Во введении, главах 2 и 6, а также в других разделах подробно говорится о соотношении государства всеобщего благосостояния и социального государства. И это разделение, несмотря на его неожиданность (обычно указанные понятия рассматриваются как синонимы), логично: социальное государство выступает как качественно новый этап по сравнению с социально защищающим государством второй половины XX в., то есть соответствующее постиндустриальному этапу развития. Однако у внимательных читателей может возникнуть некоторое сомнение относительно эмпирической верифицируемости факта данного перехода (от государства благосостояния к социальному государству как новому типу). Что это – благое пожелание авторов, ратующих за дальнейшую гуманизацию общества, или фиксируемая тенденция, которую можно реально наблюдать? К слову сказать, в монографии нет ни одного примера страны или региона, в котором бы реально происходил или уже произошёл такой переход.

Посмотрим внимательно на ситуацию в современном мире, которая стремительно меняется. Ещё совсем недавно, 10–15 лет назад, разговор о новом гуманистически активном социальном государстве показался бы чистой утопией. С одной стороны, уже с конца XX в., как отмечалось выше, происходит ослабление функций социального государства, а в конце 1990-х – начале 2000-х годов появляется даже известная концепция “третьего пути” для наиболее развитых европейских стран в условиях глобализации [12, с. 345–364]. Согласно этой концепции, важнейшим элементом обновлённого социального государства становится принцип самоответственности индивида, который отныне всё меньше рассчитывает на помощь со стороны государства. Функция социальной защиты возлагается уже не столько на него, сколько на структуры гражданского общества, поскольку в условиях глобализации государство стремительно теряет доступ к ресурсам, позволяющим ему быть социально активным. В условиях перестройки капитализма и социального государства в развитых странах, как представляется, достаточно сложно было говорить о переходе к новому, ещё более гуманному, типу взаимодействия государства и общества, экономики и общества. Единственный регион, где сохранилось сильное государство благосостояния, сочетающееся сегодня с развитым информационным обществом, – это Скандинавия [14]. Но и там речь должна идти скорее о модернизированном государстве всеобщего благосостояния, характеризующемся сильной социальной политикой, системой социального страхования, достойными пенсиями, пособиями и т.д. (модели социального государства в Европе и их трансформация рассмотрены в работах [15, 16]).

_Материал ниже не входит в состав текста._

Lemma exists_coalesced (w : World) (ref tag : string) (r : Registry) :
  exists_ w ref tag r = coalesced (Registry_Exist w r ref tag).
Proof.
  unfold exists_, coalesced. simpl.
  destruct (Registry_Exist w r ref tag) as [b [e|]]; reflexivity.
Qed.

Lemma Exists_snoc (w : World) (ref tag : string) (rs : list Registry) (r : Registry) :
  Exists w ref tag (rs ++ [r]) = <[URL r := exists_ w ref tag r]> (Exists w ref tag rs).
Proof. unfold Exists. now rewrite foldl_app. Qed.

(** The entry under a URL is the answer of the last registry with it. *)
Lemma Exists_lookup (w : World) (ref tag : string) (rs : list Registry) (u : string) :
  Exists w ref tag rs !! u
  = exists_ w ref tag <$> last (filter (fun r => URL r = u) rs).
Proof.
  induction rs as [|r rs IH] using rev_ind; [reflexivity |].
  rewrite Exists_snoc, filter_app.
  destruct (decide (URL r = u)) as [Hu | Hu].
  - rewrite (filter_cons_True _ r []) by exact Hu.
    rewrite filter_nil, last_snoc. subst u. now rewrite lookup_insert_eq.
  - rewrite (filter_cons_False _ r []) by exact Hu.
    rewrite filter_nil, app_nil_r, lookup_insert_ne by exact Hu. exact IH.
Qed.

Lemma filter_URL_absent (u : string) (l : list Registry) :
  u ∉ (URL <$> l) -> filter (fun r => URL r = u) l = [].
Proof.
  induction l as [|x l IH]; intros Hu; [reflexivity |].
  rewrite fmap_cons in Hu. apply not_elem_of_cons in Hu as [Hne Hl].
  rewrite filter_cons_False by congruence. auto.
Qed.

Lemma Exists_dom (w : World) (ref tag : string) (rs : list Registry) :
  dom (Exists w ref tag rs) = list_to_set (URL <$> rs).
Proof.
  induction rs as [|r rs IH] using rev_ind; [apply dom_empty_L |].
  rewrite Exists_snoc, dom_insert_L, IH, fmap_app.
  change (URL <$> [r]) with [URL r].
  rewrite list_to_set_snoc_L. apply union_comm_L.
Qed.

Lemma Exists_size (w : World) (ref tag : string) (rs : list Registry) :
  size (Exists w ref tag rs) <= length rs.
Proof.
  induction rs as [|r rs IH] using rev_ind.
  { unfold Exists. simpl. rewrite map_size_empty. lia. }
  rewrite Exists_snoc, length_app. simpl.
  pose proof (map_size_insert (URL r) (exists_ w ref tag r) (Exists w ref tag rs)) as Hs.
  destruct (Exists w ref tag rs !! URL r); simpl in Hs; unfold id in Hs; lia.
Qed.

(** With pairwise distinct URLs every registry has its own entry. *)
Lemma Exists_distinct_URLs (w : World) (ref tag : string) (rs : list Registry)
    (r : Registry) :
  NoDup (URL <$> rs) -> r ∈ rs ->
  Exists w ref tag rs !! URL r = Some (coalesced (Registry_Exist w r ref tag)).
Proof.
  intros Hnd Hr. apply list_elem_of_split in Hr as (l1 & l2 & ->).
  rewrite fmap_app, fmap_cons in Hnd.
  apply NoDup_app in Hnd as (_ & _ & Hnd). apply NoDup_cons in Hnd as [Hlast _].
  rewrite Exists_lookup, filter_app, filter_cons_True by reflexivity.
  rewrite (filter_URL_absent _ _ Hlast), last_snoc. simpl.
  now rewrite exists_coalesced.
Qed.
Lemma readNumberValue_beyond {T : Type} (func : Buffer -> number -> Result T)
    (k o L : Z) (offset : value) e b W R :
  offset = undefined /\ R = Int o \/ offset = Num (Int o) ->
  0 <= o -> L < o + k ->
  _readNumberValue func (Int k) offset (mkSmartBuffer (Int L) e b W R)
  = (Throw INVALID_READ_BEYOND_BOUNDS, mkSmartBuffer (Int L) e b W R).
Proof.
  intros Hoff Ho Hk. unfold _readNumberValue, ensureReadable. run. fields.
  destruct Hoff as [[-> ->]| ->].
  - fields. rewrite nlt_Int, nadd_Int, ngt_Int.
    destruct (Z.ltb_spec o 0); [lia|].
    destruct (Z.ltb_spec L (o + k)); [reflexivity | lia].
  - rewrite checkOffsetValue_Int. destruct (Z.ltb_spec o 0); [lia|].
    cbn [ToNumber]. fields. rewrite nlt_Int, nadd_Int, ngt_Int.
    destruct (Z.ltb_spec o 0); [lia|].
    destruct (Z.ltb_spec L (o + k)); [reflexivity | lia].
Qed.

Lemma readInteger_unfolded (sh : IntegerShape) (offset : value) s :
  supported sh true = true ->
  readInteger sh offset s
  = _readNumberValue (Buffer.readInteger (layout sh))
      (Int (Z.of_nat (Buffer.int_bytes (layout sh)))) offset s.
Proof.
  intros H. rewrite (readInteger_run sh 0 offset s H).
  unfold Buffer.size. now rewrite bytes_of_int_length.
Qed.

Lemma readFloat_unfolded (sh : FloatShape) (offset : value) s :
  readFloat sh offset s
  = _readNumberValue (Buffer.readFloating (format sh) (bigEndian sh))
      (Int (Z.of_nat (Buffer.float_bytes (format sh)))) offset s.
Proof.
  rewrite (readFloat_run sh S754_nan offset s).
  unfold Buffer.size. now rewrite bytes_of_float_length.
Qed.

(** X3: a fixed-width read of a field that lies within the logical
    length returns the value the bytes of the store at that place
    encode.  At an explicit offset [o], whole and not negative, it
    leaves the instance, the read cursor included, exactly as it was; at
    the read cursor it moves the read cursor on by the width of the
    field and changes nothing else. *)
Theorem read_within_length (o L : Z) e b W R :
  0 <= o -> L <= Buffer.size b ->
  let s := mkSmartBuffer (Int L) e b W R in
  (forall sh : IntegerShape,
      supported sh true = true ->
      let k := Buffer.int_bytes (layout sh) in
      let v := Buffer.int_of_bytes (layout sh)
                 (firstn k (skipn (Z.to_nat o) b)) in
      o + Z.of_nat k <= L ->
      readInteger sh (Num (Int o)) s = (Ok v, s) /\
      (R = Int o ->
       readInteger sh undefined s
       = (Ok v, with_readOffset (Int (o + Z.of_nat k)) s))) /\
  (forall sh : FloatShape,
      let k := Buffer.float_bytes (format sh) in
      let v := Buffer.float_of_bytes (format sh) (bigEndian sh)
                 (firstn k (skipn (Z.to_nat o) b)) in
      o + Z.of_nat k <= L ->
      readFloat sh (Num (Int o)) s = (Ok v, s) /\
      (R = Int o ->
       readFloat sh undefined s
       = (Ok v, with_readOffset (Int (o + Z.of_nat k)) s))).
Proof.
  intros Ho HL s. split.
  - intros sh Hs k v Hfit. rewrite !readInteger_unfolded by trivial. split.
    + apply readNumberValue_at; trivial. apply readInteger_loads.
    + intros ->. apply readNumberValue_cursor; trivial. apply readInteger_loads.
  - intros sh k v Hfit. rewrite !readFloat_unfolded. split.
    + apply readNumberValue_at; trivial. apply readFloating_loads.
    + intros ->. apply readNumberValue_cursor; trivial. apply readFloating_loads.
Qed.
(** ** Nodes *)

(** X4.  The fields [EqualV1Node] depends on, and no others: it answers
    true exactly when the names agree, each of the four Cilium annotations
    reads the same, and the taints agree position by position on key,
    effect, value and instant.  Addresses and pod CIDRs play no part. *)
Theorem EqualV1Node_true_iff (h : heap) (node1 node2 : types_Node) :
  EqualV1Node h node1 node2 = Some true ↔
  Name (tnode_ObjectMeta node1) = Name (tnode_ObjectMeta node2) ∧
  (∀ an, an ∈ [CiliumHostIP; CiliumHostIPv6; V4HealthName; V6HealthName] →
     index (view (maps h) (Annotations (tnode_ObjectMeta node1))) an
     = index (view (maps h) (Annotations (tnode_ObjectMeta node2))) an) ∧
  Forall2 (λ taint1 taint2,
             Key taint1 = Key taint2 ∧ Effect taint1 = Effect taint2 ∧
             Value taint1 = Value taint2 ∧
             metav1_Time_Equal (TimeAdded taint1) (TimeAdded taint2) = true)
          (elems (SpecTaints node1)) (elems (SpecTaints node2)).
Proof.
  unfold EqualV1Node. cbv zeta.
  destruct (decide (Name (tnode_ObjectMeta node1)
                    = Name (tnode_ObjectMeta node2))) as [Hn|Hn];
    [rewrite (bool_decide_eq_true_2 _ Hn)
    | rewrite (bool_decide_eq_false_2 _ Hn); simpl;
      split; [discriminate | intros (? & _); contradiction]].
  cbn [negb].
  destruct (rangeEach _ _) eqn:Hann; cbn [negb].
  - apply rangeEach_true in Hann. rewrite Forall_forall in Hann.
    assert (Htaint : ∀ t2 t1,
              equalTaint t2 t1 = Some true ↔
              Key t1 = Key t2 ∧ Effect t1 = Effect t2 ∧ Value t1 = Value t2 ∧
              metav1_Time_Equal (TimeAdded t1) (TimeAdded t2) = true).
    { intros t2 t1. rewrite equalTaint_true. unfold MatchTaint.
      rewrite andb_true_iff, !bool_decide_eq_true. tauto. }
    destruct (Nat.eqb_spec (len (SpecTaints node1)) (len (SpecTaints node2)))
      as [Hlen|Hlen]; cbn [negb].
    + rewrite rangeAll_true_iff by (symmetry; exact Hlen).
      rewrite <- Forall2_flip. split.
      * intros Hall. split; [exact Hn |]. split.
        -- intros an Han. specialize (Hann an Han).
           apply bool_decide_eq_true in Hann. exact Hann.
        -- eapply Forall2_impl; [exact Hall |].
           intros t1 t2. unfold flip. apply Htaint.
      * intros (_ & _ & Hall). eapply Forall2_impl; [exact Hall |].
        intros t1 t2. unfold flip. apply Htaint.
    + split; [discriminate |]. intros (_ & _ & Hall).
      exfalso. apply Hlen. exact (Forall2_length _ _ _ Hall).
  - split; [discriminate |]. intros (_ & Hall & _).
    assert (Htrue : rangeEach
              (λ an, bool_decide
                 (index (view (maps h) (Annotations (tnode_ObjectMeta node1)))
                        an
                  = index (view (maps h)
                             (Annotations (tnode_ObjectMeta node2))) an))
              [CiliumHostIP; CiliumHostIPv6; V4HealthName; V6HealthName]
              = true).
    { apply rangeEach_true, Forall_forall. intros an Han.
      apply bool_decide_eq_true. apply Hall, Han. }
    congruence.
Qed.

Lemma equalTaint_relocate zone taint :
  equalTaint (relocate zone taint) taint = Some true.
Proof.
  apply equalTaint_true. unfold MatchTaint, relocate; simpl.
  rewrite !bool_decide_eq_true_2 by reflexivity.
  repeat split. destruct (TimeAdded taint) as [t|]; simpl;
    [apply Z.eqb_refl | reflexivity].
Qed.

(** X5.  Times are compared as instants.  A node whose taints are shown in
    another time zone compares equal; a taint without a time against the
    same taint with one compares not equal. *)
Theorem EqualV1Node_instants (h : heap) (node : types_Node) :
  (∀ zone taints,
     EqualV1Node h (withTaints (Some taints) node)
                   (withTaints (Some (relocate zone <$> taints)) node)
     = Some true) ∧
  (∀ t taint rest,
     EqualV1Node h (withTaints (Some (withTimeAdded None taint :: rest)) node)
                   (withTaints (Some (withTimeAdded (Some t) taint :: rest))
                               node)
     = Some false).
Proof.
  split.
  - intros zone taints. unfold EqualV1Node, withTaints. cbv zeta.
    cbn [tnode_ObjectMeta SpecTaints].
    rewrite bool_decide_eq_true_2 by reflexivity.
    rewrite rangeEach_index_refl. unfold len; simpl.
    rewrite length_fmap, Nat.eqb_refl; simpl.
    apply rangeAll_Forall2, Forall2_fmap_l.
    induction taints; constructor;
      [apply equalTaint_relocate | assumption].
  - intros t taint rest. unfold EqualV1Node, withTaints. cbv zeta.
    cbn [tnode_ObjectMeta SpecTaints].
    rewrite bool_decide_eq_true_2 by reflexivity.
    rewrite rangeEach_index_refl. unfold len; simpl.
    rewrite Nat.eqb_refl; simpl.
    unfold equalTaint, MatchTaint; simpl.
    rewrite !bool_decide_eq_true_2 by reflexivity. reflexivity.
Qed.

(** ** Symmetry *)

Lemma metav1_Time_Equal_sym t u :
  metav1_Time_Equal t u = metav1_Time_Equal u t.
Proof. destruct t, u; simpl; try reflexivity. apply Z.eqb_sym. Qed.

Lemma equalTaint_sym taint2 taint1 :
  equalTaint taint2 taint1 = equalTaint taint1 taint2.
Proof.
  unfold equalTaint, MatchTaint.
  rewrite (bool_decide_sym (Key taint1)), (bool_decide_sym (Effect taint1)),
          (bool_decide_sym (Value taint1)), (metav1_Time_Equal_sym _ _).
  reflexivity.
Qed.

Lemma rangeEach_ext {A} (f g : A → bool) xs :
  (∀ x, f x = g x) → rangeEach f xs = rangeEach g xs.
Proof.
  intros Hfg. induction xs as [|x xs IH]; simpl; [reflexivity |].
  rewrite Hfg, IH. reflexivity.
Qed.

Lemma AnnotationsEqual_sym rel (a1 a2 : option (gmap string string)) :
  AnnotationsEqual rel a1 a2 = AnnotationsEqual rel a2 a1.
Proof.
  unfold AnnotationsEqual. apply rangeEach_ext.
  intros an. apply bool_decide_sym.
Qed.

Lemma EqualPodIPs_sym a b : EqualPodIPs a b = EqualPodIPs b a.
Proof.
  unfold EqualPodIPs. rewrite (bool_decide_sym (isNil a)).
  destruct (bool_decide _); simpl; [| reflexivity].
  rewrite (Nat.eqb_sym (len a)).
  destruct (Nat.eqb_spec (len b) (len a)) as [Hlen|_]; simpl;
    [| reflexivity].
  apply rangeAll_flip; [symmetry; exact Hlen |].
  intros x y. rewrite (bool_decide_sym x). reflexivity.
Qed.

Lemma EqualV1PodContainers_sym c1 c2 :
  EqualV1PodContainers c1 c2 = EqualV1PodContainers c2 c1.
Proof.
  destruct (EqualV1PodContainers_total c1 c2) as [b1 H1],
           (EqualV1PodContainers_total c2 c1) as [b2 H2].
  rewrite H1, H2. f_equal.
  destruct b1, b2; try reflexivity.
  - apply EqualV1PodContainers_true in H1 as (? & ? & ?).
    assert (EqualV1PodContainers c2 c1 = Some true) as Ht
      by (apply EqualV1PodContainers_true; auto).
    congruence.
  - apply EqualV1PodContainers_true in H2 as (? & ? & ?).
    assert (EqualV1PodContainers c1 c2 = Some true) as Ht
      by (apply EqualV1PodContainers_true; auto).
    congruence.
Qed.

(** X6.  The comparisons that read nothing but their two arguments give
    the same answer when the arguments are exchanged, the panics
    included. *)
Theorem comparisons_symmetric :
  (∀ np1 np2, EqualV1NetworkPolicy np1 np2 = EqualV1NetworkPolicy np2 np1) ∧
  (∀ ep1 ep2, EqualV1Endpoints ep1 ep2 = EqualV1Endpoints ep2 ep1) ∧
  (∀ ep1 ep2, EqualV1EndpointSlice ep1 ep2 = EqualV1EndpointSlice ep2 ep1) ∧
  (∀ rel anno1 anno2,
     AnnotationsEqual rel anno1 anno2 = AnnotationsEqual rel anno2 anno1) ∧
  (∀ c1 c2, EqualV1PodContainers c1 c2 = EqualV1PodContainers c2 c1) ∧
  (∀ a b, EqualPodIPs a b = EqualPodIPs b a) ∧
  (∀ (h : heap) node1 node2,
     EqualV1Node h node1 node2 = EqualV1Node h node2 node1).
Proof.
  repeat split.
  - intros np1 np2. unfold EqualV1NetworkPolicy, DeepEqual.
    destruct (NetworkPolicy np1) as [k1|], (NetworkPolicy np2) as [k2|];
      simpl; try reflexivity.
    rewrite (bool_decide_sym (Name _)), (bool_decide_sym (Namespace _)),
            (bool_decide_sym (knp_Spec k1)). reflexivity.
  - intros ep1 ep2. unfold EqualV1Endpoints, DeepEqual.
    destruct (Endpoints ep1) as [e1|], (Endpoints ep2) as [e2|];
      simpl; try reflexivity.
    rewrite (bool_decide_sym (Name _)), (bool_decide_sym (Namespace _)),
            (bool_decide_sym (Subsets e1)). reflexivity.
  - intros ep1 ep2. unfold EqualV1EndpointSlice, DeepEqual.
    destruct (EndpointSlice ep1) as [e1|], (EndpointSlice ep2) as [e2|];
      simpl; try reflexivity.
    rewrite (bool_decide_sym (Name _)), (bool_decide_sym (Namespace _)),
            (bool_decide_sym (es_Endpoints e1)),
            (bool_decide_sym (es_Ports e1)). reflexivity.
  - apply AnnotationsEqual_sym.
  - apply EqualV1PodContainers_sym.
  - apply EqualPodIPs_sym.
  - intros h node1 node2. unfold EqualV1Node. cbv zeta.
    rewrite (bool_decide_sym (Name (tnode_ObjectMeta node1))).
    destruct (negb (bool_decide _)); [reflexivity |].
    rewrite (rangeEach_ext _
               (λ an, bool_decide
                  (index (view (maps h)
                            (Annotations (tnode_ObjectMeta node2))) an
                   = index (view (maps h)
                              (Annotations (tnode_ObjectMeta node1))) an)))
      by (intros an; apply bool_decide_sym).
    destruct (negb (rangeEach _ _)); [reflexivity |].
    rewrite (Nat.eqb_sym (len (SpecTaints node1))).
    destruct (Nat.eqb_spec (len (SpecTaints node2)) (len (SpecTaints node1)))
      as [Hlen|_]; simpl; [| reflexivity].
    apply rangeAll_flip; [exact Hlen | apply equalTaint_sym].
Qed.
(** C3 fails when the payload has no message, as for a network failure,
    whose payload is an event: the error is [undefined], which carries no
    message, generic or not. *)
Lemma login_failure_counterexample :
  run (λ _, HttpFail (JsObject {[ "status" := JsNumber 0;
                                  "error" := JsObject ∅ ]}))
      (login (User := nat * string) base "a@b.com" "secret") signed_out
  = (Error JsUndefined, signed_out,
     [login_request base "a@b.com" "secret"]) ∧
  ¬ carries_message JsUndefined ∧
  ¬ ∀ backend email password (w : World (User := nat * string)) err,
      backend (login_request base email password) = HttpFail err →
      ∃ e, run backend (login base email password) w
             = (Error e, w, [login_request base email password]) ∧
           carries_message e.
Proof.
  split; [reflexivity|]. split; [by intros []|]. intros Hall.
  destruct (Hall (λ _, HttpFail (JsObject {[ "status" := JsNumber 0;
                                             "error" := JsObject ∅ ]}))
              "a@b.com" "secret" signed_out _ eq_refl)
    as (e & Hrun & Hmsg).
  injection Hrun as <-. destruct Hmsg.
Qed.

(** What a failed verification leaves of [signed_in]. *)
Local Abbreviation stale :=
  {| _currentUser := Some userA; _authStatus := notAuthenticated;
     localStorage := {[ "token" := "old" ]} |} (only parsing).

(** C4: a signed-in user whose token the server rejects. *)
Lemma checkAuthStatus_failure_witness :
  call (λ _, unauthorized) (checkAuthStatus base) signed_in
    = (Next false, stale, [check_request base "old"]) ∧
  authStatus stale = notAuthenticated ∧
  currentUser stale = currentUser signed_in ∧
  localStorage stale = localStorage signed_in ∧
  localStorage stale !! "token" = Some "old".
Proof.
  split; [reflexivity|].
  edestruct (checkAuthStatus_failure base (λ _, unauthorized) signed_in "old")
    as (_ & Hs & Hu & Hl & Ht & _); [reflexivity.. | done].
Defined.

(** C5: the second scenario of the specification, an empty storage. *)
Lemma checkAuthStatus_no_token_witness :
  ∃ w', call (λ _, ok) (checkAuthStatus base) signed_out =
          (Next false, w', []) ∧
        currentUser w' = None ∧
        authStatus w' = notAuthenticated ∧
        localStorage w' !! "token" = None.
Proof.
  edestruct (checkAuthStatus_no_token base (λ _, ok) signed_out)
    as (_ & w' & Hcall & _ & Hrest); [reflexivity|].
  by exists w'.
Defined.

(** C9: the verification of the token [old] answers with the user and a
    rotated token; a login with the same answer ends in the same state. *)
Lemma checkAuthStatus_success_as_login_witness :
  ∃ n w',
    call (λ _, ok) (checkAuthStatus base) signed_in
      = (n, w', [check_request base "old"]) ∧
    n = Next true ∧
    run (λ _, ok) (login base "a@b.com" "secret") signed_in
      = (n, w', [login_request base "a@b.com" "secret"]) ∧
    localStorage w' !! "token" = Some "tok1".
Proof.
  eexists _, _. split; [reflexivity|].
  edestruct (checkAuthStatus_success_as_login base (λ _, ok) (λ _, ok)
               "a@b.com" "secret" signed_in "old")
    as (Hn & Hrun & _ & _ & _ & Htok); [reflexivity.. | done].
Defined.

(** What the error of a failed login is when the payload has no message.
    A network failure, whose payload is an event without one: [undefined]. *)
Example login_failure_without_message :
  (run (λ _, HttpFail (JsObject {[ "status" := JsNumber 0;
                                   "error" := JsObject ∅ ]}))
       (login (User := nat * string) base "a@b.com" "secret")
       signed_out).1.1
  = Error JsUndefined.
Proof. reflexivity. Qed.

(** No payload: reading [message] of [null] throws, and the observable
    errors with that [TypeError]. *)
Example login_failure_null_payload :
  (run (λ _, HttpFail (JsObject {[ "status" := JsNumber 500;
                                   "error" := JsNull ]}))
       (login (User := nat * string) base "a@b.com" "secret")
       signed_out).1.1
  = Error (JsError "TypeError"
             "Cannot read properties of null (reading 'message')").
Proof. reflexivity. Qed.

(** An empty string stored under 'token' is no token: no request is sent
    and the call ends like [logout]. *)
Example checkAuthStatus_empty_token :
  call (λ _, ok) (checkAuthStatus base)
    {| _currentUser := Some userA; _authStatus := authenticated;
       localStorage := {[ "token" := "" ]} |}
  = (Next false,
     {| _currentUser := None; _authStatus := notAuthenticated;
        localStorage := ∅ |},
     []).
Proof. reflexivity. Qed.

(** The service right after its construction in a browser that holds the
    token [old]: the status check is on its way, the status is [checking]. *)
Local Abbreviation booting :=
  (constructor (User := nat * string) base {[ "token" := "old" ]})
  (only parsing).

С другой стороны, в последнее десятилетие всё сильнее на Западе, да и в остальном мире начинает продвигаться идея радикально новой социальной политики, содержание которой определяется введением так называемого безусловного основного дохода. Локальные эксперименты с базовым доходом проводились в разные годы во многих странах (Италия, Финляндия, Нидерланды, Индия, Намибия). Широкую известность получил референдум 2016 г. в Швейцарии, на котором граждане страны должны были проголосовать в пользу или против внесения в конституцию страны положения о всеобщем базовом доходе. Помимо собственно экспериментов, развернулась широкая общественная и научная дискуссия относительно базового дохода, в рамках которой звучит множество аргументов как в пользу, так и против его введения [17]. В связи с обсуждаемой книгой хотелось бы отметить главное: один из ключевых аргументов в поддержку базового дохода – идея о том, что он может способствовать освобождению человека от экономической необходимости и таким образом сделать труд (если он сохранится в посттрудовом будущем) подлинно свободным. То есть, не испытывая экономической необходимости трудиться ради пропитания, человек сможет развить свою активность, основываясь исключительно на собственных способностях и личных склонностях, что приближает идею посттрудового будущего, основанного на автоматизации и базовом доходе [18], к хорошо известной коммунистической идее. В этом контексте мысль о переходе к новому типу социального государства, высказанная авторами книги, действительно представляется весьма и весьма убедительной.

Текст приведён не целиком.